*** EXTRACTED ENTRIES ***

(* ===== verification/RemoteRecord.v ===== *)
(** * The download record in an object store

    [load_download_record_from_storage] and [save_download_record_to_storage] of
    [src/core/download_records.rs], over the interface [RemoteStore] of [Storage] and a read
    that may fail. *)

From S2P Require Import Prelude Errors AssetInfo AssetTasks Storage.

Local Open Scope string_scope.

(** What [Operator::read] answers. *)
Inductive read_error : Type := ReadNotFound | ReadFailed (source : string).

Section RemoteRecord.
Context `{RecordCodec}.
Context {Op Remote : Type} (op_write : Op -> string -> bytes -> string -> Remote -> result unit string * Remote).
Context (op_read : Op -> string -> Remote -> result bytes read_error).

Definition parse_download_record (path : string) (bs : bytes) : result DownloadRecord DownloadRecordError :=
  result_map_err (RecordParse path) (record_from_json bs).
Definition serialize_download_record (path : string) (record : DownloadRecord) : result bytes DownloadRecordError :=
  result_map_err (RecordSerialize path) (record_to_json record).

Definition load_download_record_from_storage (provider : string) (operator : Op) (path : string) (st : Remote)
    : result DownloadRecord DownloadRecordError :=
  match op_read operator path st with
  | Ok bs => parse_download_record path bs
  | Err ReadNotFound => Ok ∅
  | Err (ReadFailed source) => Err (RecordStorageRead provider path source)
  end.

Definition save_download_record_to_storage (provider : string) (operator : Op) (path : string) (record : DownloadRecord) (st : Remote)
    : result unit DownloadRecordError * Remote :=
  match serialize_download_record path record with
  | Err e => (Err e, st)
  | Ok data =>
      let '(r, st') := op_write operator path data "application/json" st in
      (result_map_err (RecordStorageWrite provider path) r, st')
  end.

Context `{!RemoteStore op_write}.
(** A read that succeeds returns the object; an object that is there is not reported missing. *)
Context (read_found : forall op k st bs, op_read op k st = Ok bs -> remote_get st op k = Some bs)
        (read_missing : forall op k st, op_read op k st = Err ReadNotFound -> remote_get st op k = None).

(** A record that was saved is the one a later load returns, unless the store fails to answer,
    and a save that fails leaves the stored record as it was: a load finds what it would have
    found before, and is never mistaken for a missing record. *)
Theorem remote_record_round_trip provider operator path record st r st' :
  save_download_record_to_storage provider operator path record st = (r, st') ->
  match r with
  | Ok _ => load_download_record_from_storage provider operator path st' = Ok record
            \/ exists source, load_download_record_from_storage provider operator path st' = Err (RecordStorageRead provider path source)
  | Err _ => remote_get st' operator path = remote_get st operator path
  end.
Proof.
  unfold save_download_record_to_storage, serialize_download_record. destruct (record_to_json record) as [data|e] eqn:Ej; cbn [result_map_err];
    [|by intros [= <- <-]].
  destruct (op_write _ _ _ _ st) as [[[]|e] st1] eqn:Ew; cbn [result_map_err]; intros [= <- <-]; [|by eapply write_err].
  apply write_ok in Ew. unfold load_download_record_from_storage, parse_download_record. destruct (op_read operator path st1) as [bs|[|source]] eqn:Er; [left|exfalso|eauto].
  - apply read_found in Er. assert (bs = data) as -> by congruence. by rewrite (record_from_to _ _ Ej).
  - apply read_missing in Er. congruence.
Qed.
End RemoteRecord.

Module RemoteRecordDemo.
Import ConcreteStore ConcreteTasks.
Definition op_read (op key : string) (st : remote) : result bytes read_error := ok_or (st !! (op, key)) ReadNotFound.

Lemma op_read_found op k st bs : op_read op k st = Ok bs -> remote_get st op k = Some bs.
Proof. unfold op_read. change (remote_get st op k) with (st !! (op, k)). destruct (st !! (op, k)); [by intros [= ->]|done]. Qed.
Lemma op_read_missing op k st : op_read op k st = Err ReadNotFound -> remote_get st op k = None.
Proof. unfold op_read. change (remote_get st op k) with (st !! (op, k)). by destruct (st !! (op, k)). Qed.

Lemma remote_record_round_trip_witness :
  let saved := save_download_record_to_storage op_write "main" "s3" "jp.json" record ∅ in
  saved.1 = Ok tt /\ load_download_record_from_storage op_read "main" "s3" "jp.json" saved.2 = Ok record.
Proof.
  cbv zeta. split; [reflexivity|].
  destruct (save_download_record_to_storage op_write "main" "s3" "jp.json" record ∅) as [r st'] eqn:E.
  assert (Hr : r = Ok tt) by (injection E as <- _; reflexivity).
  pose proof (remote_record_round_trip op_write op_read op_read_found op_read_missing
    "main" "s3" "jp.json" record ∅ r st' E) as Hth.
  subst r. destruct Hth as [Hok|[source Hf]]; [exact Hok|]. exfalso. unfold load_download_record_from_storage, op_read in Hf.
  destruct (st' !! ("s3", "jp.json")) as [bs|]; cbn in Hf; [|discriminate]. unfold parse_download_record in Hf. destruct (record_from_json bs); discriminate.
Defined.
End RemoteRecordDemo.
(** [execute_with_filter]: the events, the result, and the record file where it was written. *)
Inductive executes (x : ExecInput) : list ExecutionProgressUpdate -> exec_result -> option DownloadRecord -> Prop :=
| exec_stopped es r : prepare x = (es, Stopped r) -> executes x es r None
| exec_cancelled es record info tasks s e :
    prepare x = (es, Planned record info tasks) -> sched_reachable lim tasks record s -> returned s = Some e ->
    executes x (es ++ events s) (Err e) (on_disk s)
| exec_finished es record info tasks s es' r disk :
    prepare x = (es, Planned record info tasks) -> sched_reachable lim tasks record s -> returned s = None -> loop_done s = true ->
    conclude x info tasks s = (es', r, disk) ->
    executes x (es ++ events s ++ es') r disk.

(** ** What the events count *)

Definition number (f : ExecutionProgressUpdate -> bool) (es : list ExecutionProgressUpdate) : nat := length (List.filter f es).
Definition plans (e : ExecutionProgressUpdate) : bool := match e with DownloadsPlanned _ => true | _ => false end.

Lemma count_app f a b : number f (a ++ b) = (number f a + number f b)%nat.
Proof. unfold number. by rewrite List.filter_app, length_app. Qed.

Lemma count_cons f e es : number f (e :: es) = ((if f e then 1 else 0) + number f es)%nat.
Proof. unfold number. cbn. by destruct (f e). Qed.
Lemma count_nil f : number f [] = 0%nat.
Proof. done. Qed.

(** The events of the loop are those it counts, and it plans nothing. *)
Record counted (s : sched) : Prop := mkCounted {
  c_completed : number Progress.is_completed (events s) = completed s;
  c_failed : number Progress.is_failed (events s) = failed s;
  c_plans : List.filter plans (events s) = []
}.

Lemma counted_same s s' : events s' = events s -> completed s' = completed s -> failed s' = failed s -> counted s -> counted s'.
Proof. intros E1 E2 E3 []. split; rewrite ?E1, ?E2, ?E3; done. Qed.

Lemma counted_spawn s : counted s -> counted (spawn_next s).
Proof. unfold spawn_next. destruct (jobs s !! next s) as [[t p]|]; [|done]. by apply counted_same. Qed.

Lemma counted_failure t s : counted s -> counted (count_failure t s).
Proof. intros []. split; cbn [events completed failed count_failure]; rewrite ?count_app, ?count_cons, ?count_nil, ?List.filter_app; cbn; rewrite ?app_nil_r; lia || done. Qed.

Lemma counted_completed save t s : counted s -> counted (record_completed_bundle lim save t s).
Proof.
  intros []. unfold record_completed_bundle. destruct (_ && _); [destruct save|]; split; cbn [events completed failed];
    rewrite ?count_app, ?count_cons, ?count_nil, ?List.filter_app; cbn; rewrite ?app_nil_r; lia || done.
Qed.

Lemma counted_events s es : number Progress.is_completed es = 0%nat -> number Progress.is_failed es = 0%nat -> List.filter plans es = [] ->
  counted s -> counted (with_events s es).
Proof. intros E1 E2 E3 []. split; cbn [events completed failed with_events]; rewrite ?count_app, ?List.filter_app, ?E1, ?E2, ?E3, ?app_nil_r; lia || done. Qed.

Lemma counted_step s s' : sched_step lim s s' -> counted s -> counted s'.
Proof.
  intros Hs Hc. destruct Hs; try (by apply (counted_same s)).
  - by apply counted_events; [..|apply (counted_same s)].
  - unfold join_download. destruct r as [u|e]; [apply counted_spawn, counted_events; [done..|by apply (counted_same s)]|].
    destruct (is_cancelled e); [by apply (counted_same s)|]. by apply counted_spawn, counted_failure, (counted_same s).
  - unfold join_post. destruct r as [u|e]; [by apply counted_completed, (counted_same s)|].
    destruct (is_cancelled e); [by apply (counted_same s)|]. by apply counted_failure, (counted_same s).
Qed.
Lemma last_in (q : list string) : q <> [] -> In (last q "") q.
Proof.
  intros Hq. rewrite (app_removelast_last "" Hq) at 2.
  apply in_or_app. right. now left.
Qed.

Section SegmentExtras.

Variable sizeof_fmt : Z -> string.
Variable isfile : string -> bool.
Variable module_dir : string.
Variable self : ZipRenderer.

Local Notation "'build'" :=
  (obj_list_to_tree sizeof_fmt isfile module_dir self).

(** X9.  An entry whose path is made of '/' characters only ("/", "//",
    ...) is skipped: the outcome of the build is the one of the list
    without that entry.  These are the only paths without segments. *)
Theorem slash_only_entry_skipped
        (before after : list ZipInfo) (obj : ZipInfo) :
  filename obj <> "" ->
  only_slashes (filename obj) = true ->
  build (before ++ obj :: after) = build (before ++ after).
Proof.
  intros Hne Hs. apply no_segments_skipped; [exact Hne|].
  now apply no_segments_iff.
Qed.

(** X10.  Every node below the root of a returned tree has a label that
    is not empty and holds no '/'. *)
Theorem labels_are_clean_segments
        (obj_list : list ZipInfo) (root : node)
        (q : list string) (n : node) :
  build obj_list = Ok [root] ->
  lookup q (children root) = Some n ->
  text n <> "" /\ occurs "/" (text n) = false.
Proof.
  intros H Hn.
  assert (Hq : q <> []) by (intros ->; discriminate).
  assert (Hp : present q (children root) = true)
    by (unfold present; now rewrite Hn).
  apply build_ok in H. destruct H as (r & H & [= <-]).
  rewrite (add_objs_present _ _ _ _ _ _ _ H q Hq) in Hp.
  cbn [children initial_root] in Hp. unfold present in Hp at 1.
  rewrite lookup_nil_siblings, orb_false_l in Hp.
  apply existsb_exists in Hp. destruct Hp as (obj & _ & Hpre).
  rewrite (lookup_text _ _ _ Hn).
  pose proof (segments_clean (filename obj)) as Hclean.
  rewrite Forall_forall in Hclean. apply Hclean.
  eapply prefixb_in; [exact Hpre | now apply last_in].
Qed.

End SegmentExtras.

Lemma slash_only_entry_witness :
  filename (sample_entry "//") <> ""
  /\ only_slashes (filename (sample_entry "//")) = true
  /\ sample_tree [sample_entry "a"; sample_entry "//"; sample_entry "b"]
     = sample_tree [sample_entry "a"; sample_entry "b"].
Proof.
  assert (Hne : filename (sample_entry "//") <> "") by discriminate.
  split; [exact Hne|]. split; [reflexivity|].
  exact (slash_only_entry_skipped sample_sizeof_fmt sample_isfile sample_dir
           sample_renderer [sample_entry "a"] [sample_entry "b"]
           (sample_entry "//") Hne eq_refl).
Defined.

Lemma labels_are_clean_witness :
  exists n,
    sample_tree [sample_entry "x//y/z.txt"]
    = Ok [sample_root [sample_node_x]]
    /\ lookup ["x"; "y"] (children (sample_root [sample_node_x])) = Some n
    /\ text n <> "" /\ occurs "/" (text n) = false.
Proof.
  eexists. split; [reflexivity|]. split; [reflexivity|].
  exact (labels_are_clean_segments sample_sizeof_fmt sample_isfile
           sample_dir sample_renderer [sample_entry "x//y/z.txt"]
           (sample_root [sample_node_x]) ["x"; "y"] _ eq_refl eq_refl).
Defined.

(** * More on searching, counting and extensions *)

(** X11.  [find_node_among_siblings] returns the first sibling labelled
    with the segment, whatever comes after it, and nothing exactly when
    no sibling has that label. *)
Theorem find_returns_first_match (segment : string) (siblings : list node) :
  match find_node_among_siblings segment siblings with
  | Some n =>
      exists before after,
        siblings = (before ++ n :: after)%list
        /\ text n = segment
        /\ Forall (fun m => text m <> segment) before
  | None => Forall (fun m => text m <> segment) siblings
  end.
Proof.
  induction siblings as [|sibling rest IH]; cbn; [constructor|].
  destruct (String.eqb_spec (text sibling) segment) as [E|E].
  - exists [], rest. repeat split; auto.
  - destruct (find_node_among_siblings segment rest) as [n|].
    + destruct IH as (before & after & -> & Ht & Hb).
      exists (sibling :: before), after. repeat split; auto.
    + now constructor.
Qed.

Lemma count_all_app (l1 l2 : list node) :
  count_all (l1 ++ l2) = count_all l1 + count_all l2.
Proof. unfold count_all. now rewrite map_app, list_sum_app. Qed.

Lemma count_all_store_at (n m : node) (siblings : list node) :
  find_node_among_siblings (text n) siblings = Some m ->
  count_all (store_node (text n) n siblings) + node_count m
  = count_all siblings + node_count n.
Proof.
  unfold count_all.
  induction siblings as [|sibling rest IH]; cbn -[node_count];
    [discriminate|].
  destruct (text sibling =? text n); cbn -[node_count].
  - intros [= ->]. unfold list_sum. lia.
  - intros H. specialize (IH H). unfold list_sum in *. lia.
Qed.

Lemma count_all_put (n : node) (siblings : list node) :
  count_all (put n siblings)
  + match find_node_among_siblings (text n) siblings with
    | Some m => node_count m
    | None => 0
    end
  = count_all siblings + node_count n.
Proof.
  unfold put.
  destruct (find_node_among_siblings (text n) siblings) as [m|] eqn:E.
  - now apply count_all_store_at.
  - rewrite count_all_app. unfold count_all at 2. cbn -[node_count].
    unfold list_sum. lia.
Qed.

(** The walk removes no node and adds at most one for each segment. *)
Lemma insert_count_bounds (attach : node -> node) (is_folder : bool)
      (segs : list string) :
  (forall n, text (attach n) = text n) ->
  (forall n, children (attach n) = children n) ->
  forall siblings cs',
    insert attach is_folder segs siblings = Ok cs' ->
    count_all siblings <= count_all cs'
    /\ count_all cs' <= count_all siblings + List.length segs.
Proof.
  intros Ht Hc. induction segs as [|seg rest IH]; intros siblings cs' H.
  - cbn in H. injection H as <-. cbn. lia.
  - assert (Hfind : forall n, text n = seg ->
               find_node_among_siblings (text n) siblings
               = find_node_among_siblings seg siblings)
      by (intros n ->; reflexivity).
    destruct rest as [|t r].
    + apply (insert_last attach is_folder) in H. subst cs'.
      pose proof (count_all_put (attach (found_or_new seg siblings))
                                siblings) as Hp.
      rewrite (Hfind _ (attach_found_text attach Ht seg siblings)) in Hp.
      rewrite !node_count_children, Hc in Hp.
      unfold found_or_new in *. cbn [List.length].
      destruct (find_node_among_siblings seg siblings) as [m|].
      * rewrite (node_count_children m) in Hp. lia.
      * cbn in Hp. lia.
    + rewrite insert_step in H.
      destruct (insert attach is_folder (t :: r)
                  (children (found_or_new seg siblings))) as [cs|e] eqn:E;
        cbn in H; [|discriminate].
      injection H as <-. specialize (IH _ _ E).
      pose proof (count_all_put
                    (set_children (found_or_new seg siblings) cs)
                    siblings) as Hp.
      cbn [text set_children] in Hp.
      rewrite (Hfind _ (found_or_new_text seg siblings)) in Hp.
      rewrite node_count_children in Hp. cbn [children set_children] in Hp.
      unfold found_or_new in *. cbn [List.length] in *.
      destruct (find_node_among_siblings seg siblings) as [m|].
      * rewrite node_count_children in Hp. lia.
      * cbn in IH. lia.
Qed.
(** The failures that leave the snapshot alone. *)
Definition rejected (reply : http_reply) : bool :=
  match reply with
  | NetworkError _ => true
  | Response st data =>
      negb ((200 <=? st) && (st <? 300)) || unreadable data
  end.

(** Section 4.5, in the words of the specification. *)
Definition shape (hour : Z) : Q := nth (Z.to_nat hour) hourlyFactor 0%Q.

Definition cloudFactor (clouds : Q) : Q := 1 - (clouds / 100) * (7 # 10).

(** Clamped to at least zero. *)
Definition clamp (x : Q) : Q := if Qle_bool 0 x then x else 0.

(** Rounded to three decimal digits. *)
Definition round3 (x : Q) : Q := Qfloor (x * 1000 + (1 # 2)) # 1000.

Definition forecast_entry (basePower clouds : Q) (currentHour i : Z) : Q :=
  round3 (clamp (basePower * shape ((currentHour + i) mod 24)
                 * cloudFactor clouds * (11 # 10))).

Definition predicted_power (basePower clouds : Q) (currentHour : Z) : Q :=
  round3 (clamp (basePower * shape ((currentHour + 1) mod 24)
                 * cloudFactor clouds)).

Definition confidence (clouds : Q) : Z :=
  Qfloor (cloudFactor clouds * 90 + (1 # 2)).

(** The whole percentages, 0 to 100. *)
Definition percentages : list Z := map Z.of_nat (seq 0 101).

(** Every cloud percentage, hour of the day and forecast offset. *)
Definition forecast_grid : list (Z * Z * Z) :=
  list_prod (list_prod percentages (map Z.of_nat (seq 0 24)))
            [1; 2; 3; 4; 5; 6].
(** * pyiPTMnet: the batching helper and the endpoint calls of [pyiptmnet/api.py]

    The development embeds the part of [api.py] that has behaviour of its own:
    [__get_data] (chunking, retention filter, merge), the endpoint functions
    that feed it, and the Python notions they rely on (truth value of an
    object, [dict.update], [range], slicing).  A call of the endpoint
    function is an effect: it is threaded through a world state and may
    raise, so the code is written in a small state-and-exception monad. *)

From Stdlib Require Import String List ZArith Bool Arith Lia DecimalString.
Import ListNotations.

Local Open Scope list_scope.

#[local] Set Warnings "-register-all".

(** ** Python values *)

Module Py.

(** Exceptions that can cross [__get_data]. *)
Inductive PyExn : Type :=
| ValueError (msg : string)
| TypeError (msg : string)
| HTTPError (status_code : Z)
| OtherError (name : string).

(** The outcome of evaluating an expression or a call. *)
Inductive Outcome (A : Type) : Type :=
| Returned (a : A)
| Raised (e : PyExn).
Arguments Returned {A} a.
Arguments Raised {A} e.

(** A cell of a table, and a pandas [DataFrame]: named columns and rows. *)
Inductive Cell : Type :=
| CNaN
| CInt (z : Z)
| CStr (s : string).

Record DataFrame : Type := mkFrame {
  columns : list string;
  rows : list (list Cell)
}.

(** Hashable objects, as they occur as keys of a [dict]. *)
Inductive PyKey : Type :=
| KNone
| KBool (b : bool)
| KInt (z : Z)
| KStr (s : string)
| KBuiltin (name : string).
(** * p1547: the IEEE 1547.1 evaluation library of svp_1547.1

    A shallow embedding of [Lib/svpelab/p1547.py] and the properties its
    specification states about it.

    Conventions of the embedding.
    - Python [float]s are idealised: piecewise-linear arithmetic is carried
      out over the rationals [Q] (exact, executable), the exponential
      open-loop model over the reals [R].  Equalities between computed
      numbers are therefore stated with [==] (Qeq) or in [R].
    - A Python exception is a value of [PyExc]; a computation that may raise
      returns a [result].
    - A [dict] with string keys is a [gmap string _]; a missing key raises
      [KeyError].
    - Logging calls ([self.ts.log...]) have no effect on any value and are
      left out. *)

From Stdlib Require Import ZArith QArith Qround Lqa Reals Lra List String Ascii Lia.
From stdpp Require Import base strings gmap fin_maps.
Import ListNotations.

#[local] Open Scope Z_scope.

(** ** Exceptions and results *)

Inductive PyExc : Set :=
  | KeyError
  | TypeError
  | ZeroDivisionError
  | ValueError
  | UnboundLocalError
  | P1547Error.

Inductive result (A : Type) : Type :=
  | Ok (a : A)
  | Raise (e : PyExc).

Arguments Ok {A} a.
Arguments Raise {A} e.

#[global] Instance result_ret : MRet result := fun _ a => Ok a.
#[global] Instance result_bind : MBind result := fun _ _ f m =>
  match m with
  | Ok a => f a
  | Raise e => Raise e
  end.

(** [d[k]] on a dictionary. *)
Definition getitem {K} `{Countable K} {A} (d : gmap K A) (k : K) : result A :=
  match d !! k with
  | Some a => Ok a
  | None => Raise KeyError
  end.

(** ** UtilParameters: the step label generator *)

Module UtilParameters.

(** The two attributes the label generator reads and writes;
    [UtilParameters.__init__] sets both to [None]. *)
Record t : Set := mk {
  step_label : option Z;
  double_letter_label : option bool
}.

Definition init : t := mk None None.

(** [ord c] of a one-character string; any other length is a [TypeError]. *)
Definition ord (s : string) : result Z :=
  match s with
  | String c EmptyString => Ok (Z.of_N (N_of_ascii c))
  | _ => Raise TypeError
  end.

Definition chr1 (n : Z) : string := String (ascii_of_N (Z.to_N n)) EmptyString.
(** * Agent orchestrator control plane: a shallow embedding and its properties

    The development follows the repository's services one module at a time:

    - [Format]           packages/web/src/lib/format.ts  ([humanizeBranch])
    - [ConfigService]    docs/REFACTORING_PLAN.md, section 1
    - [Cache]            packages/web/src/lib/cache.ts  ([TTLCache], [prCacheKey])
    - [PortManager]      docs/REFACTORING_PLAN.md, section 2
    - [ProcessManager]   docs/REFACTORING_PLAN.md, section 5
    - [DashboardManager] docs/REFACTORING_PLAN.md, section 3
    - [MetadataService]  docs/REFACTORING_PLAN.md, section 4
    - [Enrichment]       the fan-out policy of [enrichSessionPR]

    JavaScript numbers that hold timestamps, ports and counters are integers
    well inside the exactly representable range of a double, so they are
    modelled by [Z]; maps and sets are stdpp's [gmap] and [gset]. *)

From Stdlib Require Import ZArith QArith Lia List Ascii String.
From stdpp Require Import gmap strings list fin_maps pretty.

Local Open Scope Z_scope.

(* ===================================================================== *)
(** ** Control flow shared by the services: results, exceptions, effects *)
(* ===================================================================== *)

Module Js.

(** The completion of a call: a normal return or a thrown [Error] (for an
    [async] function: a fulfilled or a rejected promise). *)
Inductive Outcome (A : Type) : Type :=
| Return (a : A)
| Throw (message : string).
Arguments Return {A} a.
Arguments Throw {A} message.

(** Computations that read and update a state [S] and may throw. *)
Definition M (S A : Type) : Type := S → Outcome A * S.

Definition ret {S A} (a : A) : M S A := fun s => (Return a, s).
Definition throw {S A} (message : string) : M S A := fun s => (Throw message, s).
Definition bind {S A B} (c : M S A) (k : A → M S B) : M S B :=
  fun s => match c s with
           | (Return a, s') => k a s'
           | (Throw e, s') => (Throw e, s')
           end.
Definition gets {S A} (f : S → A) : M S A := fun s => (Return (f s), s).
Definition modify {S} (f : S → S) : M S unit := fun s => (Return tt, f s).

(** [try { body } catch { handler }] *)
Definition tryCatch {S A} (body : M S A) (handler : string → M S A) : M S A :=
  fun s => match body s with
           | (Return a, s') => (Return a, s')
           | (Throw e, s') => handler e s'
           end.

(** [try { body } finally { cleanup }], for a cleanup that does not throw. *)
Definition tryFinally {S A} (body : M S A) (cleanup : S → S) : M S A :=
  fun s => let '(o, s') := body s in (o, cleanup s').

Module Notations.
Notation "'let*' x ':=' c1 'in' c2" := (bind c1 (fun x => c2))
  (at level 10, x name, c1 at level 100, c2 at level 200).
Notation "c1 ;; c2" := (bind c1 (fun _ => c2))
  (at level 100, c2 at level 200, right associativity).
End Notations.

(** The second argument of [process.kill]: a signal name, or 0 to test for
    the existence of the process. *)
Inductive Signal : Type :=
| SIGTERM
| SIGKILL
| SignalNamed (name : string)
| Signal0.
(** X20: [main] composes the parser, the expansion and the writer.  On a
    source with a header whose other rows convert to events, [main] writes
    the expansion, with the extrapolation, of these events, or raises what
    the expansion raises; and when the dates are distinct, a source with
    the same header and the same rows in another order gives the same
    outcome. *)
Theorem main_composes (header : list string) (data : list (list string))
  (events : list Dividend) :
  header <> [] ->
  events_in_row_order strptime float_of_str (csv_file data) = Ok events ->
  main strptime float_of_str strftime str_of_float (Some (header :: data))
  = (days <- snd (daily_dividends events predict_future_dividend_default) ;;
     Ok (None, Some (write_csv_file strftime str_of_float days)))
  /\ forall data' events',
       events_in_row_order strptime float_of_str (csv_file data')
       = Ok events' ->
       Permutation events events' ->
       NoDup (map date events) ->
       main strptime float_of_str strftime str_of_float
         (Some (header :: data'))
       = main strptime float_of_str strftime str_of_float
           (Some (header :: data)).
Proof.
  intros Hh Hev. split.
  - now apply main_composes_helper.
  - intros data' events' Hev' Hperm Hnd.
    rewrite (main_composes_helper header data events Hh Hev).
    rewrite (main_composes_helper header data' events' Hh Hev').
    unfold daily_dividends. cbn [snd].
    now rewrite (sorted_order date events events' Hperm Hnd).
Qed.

*** End of EXTRACTED ENTRIES ***

YOUR TASK — Would you please write out, exactly and with no other lines, the stretch of the listing above from the line containing "pose proof (remote_record_round_trip" through the line containing "s = true ->"?

RESPONSE AREA —
  pose proof (remote_record_round_trip op_write op_read op_read_found op_read_missing
    "main" "s3" "jp.json" record ∅ r st' E) as Hth.
  subst r. destruct Hth as [Hok|[source Hf]]; [exact Hok|]. exfalso. unfold load_download_record_from_storage, op_read in Hf.
  destruct (st' !! ("s3", "jp.json")) as [bs|]; cbn in Hf; [|discriminate]. unfold parse_download_record in Hf. destruct (record_from_json bs); discriminate.
Defined.
End RemoteRecordDemo.
(** [execute_with_filter]: the events, the result, and the record file where it was written. *)
Inductive executes (x : ExecInput) : list ExecutionProgressUpdate -> exec_result -> option DownloadRecord -> Prop :=
| exec_stopped es r : prepare x = (es, Stopped r) -> executes x es r None
| exec_cancelled es record info tasks s e :
    prepare x = (es, Planned record info tasks) -> sched_reachable lim tasks record s -> returned s = Some e ->
    executes x (es ++ events s) (Err e) (on_disk s)
| exec_finished es record info tasks s es' r disk :
    prepare x = (es, Planned record info tasks) -> sched_reachable lim tasks record s -> returned s = None -> loop_done s = true ->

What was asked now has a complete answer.